Metabolite identification was facilitated using the MSMLSTM (Mass Spectrometry Metabolite Library of Standards) molecule library (IROA Technologies, Bolton, MA, U.S.A.) for mass spectrometry metabolomics. These commercial standards were injected in the same analytical conditions in order to create an in-house database (a final collection of 500 accurately identified carboxylic acids, amino acids, nucleotides, saccharides, fatty acids, lipids and hormones). Then, a TraceFinder 4.1 processing method was designed to allow a comparison of the Retention Times (RT), the MS/MS fragmentation spectra, the m/z and the isotopic patterns of metabolites. Ions integrated with a CV (Coefficient of Variation) higher than 30% in QC, a RT drift greater than 10 sec, and a linearity of dilution with an r² lower than 0.7 were immediately discarded. The identification criteria included accurate measurement of the m/z ratio (better than 5 ppm), a perfect isotopic pattern, an RT drift lesser than 5 s, and/or the presence of two identical fragments (level of metabolite identifications: 1, identified compounds)31. Otherwise, molecules were named by their chemical formula and RT (level of metabolite identifications: 2, putatively annotated compounds)31.

Statistical analyses

Before performing statistical analyses, data were normalised by the total ion current (TIC) of each sample using Microsoft Excel software. In addition, the dataset was log10 transformed, mean-centred and scaled by the square root of the standard deviation of each variable (Pareto scaling) to reduce the contribution of the most intense ions. Statistical analyses were performed following the workflow chart shown in Fig. 3.
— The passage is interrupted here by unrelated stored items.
(** Removals a disable or a stop still has to see closed, and disables a stop
    still has to see closed. *)
Definition pendD (d : tokenDisableState) (ph : disablePhase) : list nat :=
  match ph with DWait _ | DComplete _ => ds_removals d | DAwait l => l | DClose => [] end.
Definition pendS (st : tokenStopState) (ph : stopPhase) : list nat :=
  match ph with SWait _ | SComplete _ => st_removals st | SAwait l => l | _ => [] end.
Definition pendI (st : tokenStopState) (ph : stopPhase) : list string :=
  match ph with
  | SWait _ | SComplete _ | SAwait _ => st_disableDone st
  | SDisables l => l
  | _ => []
  end.

(** Goroutines with a deferred [expiryWG.Done()]. *)
Definition deferred (g : goroutine) : bool :=
  match g with
  | GDisable _ wg _ => wg
  | GExpire _ _ EMid | GExpire _ _ EWait => true
  | _ => false
  end.

Definition owner (g : goroutine) : bool :=
  match g with GDisable _ _ _ | GStop _ => true | _ => false end.

Record COV (w : world) : Prop := {
  c_cov s : readers w s <> 0%Z -> covered w s;
  c_dis1 i id wg ph : pool w !! i = Some (GDisable id wg ph) ->
    exists d, disableStates (mgr w) !! id = Some d /\ ds_done d = false;
  c_dis2 i j id wg ph wg' ph' : pool w !! i = Some (GDisable id wg ph) ->
    pool w !! j = Some (GDisable id wg' ph') -> i = j;
  c_rem s r d : removals (mgr w) !! s = Some r -> disableStates (mgr w) !! sid w s = Some d ->
    exists i wg ph, pool w !! i = Some (GDisable (sid w s) wg ph) /\ r ∈ pendD d ph;
  c_st1 i ph : pool w !! i = Some (GStop ph) ->
    exists st, stopState (mgr w) = Some st /\ st_done st = false;
  c_st2 i j ph ph' : pool w !! i = Some (GStop ph) -> pool w !! j = Some (GStop ph') -> i = j;
  c_st3 st s r : stopState (mgr w) = Some st -> removals (mgr w) !! s = Some r ->
    exists i ph, pool w !! i = Some (GStop ph) /\ r ∈ pendS st ph;
  c_st4 st id d : stopState (mgr w) = Some st -> disableStates (mgr w) !! id = Some d ->
    ds_done d = false -> exists i ph, pool w !! i = Some (GStop ph) /\ id ∈ pendI st ph;
  c_st5 i l s : pool w !! i = Some (GStop (SWait l)) -> s ∈ l ->
    is_Some (heap w !! s) /\ disableStates (mgr w) !! sid w s = None;
  c_panic : panicked w = false
}.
Multivariate analysis was carried out with Simca-P + v 14.0 (Umetrics, Umea, Sweden). Principal Component Analysis (PCA), an unsupervised method, was used to investigate the population structure and to emphasize spontaneous clustering or separation of samples on the basis of their global metabolite profiles. To highlight molecules implicated in the metabolomic signature, Orthogonal Partial Least Squares Discriminant Analysis (OPLS-DA), a supervised analysis, was carried out, retaining only the metabolites that showed a strong power of discrimination and a high statistical reliability in the model. This means that variables were gradually excluded according to the results obtained from the different plots, i.e. the S-plot (visualization of intensity and reliability), the loading column plot with jack-knife confidence intervals, the coefficient plot, and finally, the Variable Importance in the Projection (VIP) plot. The purpose was to minimize the risk of over-fitting and to reduce the variability of prediction, thus simplifying interpretation of the molecular signature. OPLS-DA models were cross-validated by leaving out one-third of the samples, and this process was replicated three times. The qualities and performances of the models were evaluated using the Q²Ycum (goodness of prediction), the R²Ycum (goodness of fit) values, the cross validation-analysis of variance (CV-ANOVA), the permutation test (evaluation of the risk of over-fitting) and the prediction of a test set (6 test samples prepared and analysed like the other samples but not used for the development of the statistical model). Finally, only metabolites with a VIP value greater than 1 were considered as “highly relevant” for the metabolomic foot-printing.

Univariate analysis was performed with MetaboAnalyst 3.532 using the Volcano plot module. Consequently, only metabolites with an FC greater than 1.2 and a Wilcoxon test at a 0.05 threshold were considered. The Benjamini-Hochberg correction was applied to minimize the error rate, and only the molecules that remained significant were retained.

Statistical analysis of the western blots, mitochondrial respiration, and quantitative mitochondrial imaging was done with GraphPad statistical software (San Diego, CA, USA). The non-parametric Mann-Whitney test was used for western blot analysis and Student’s unpaired t-test was used for imaging and respiration analysis. For all analyses, a p-value < 0.05 was considered statistically significant.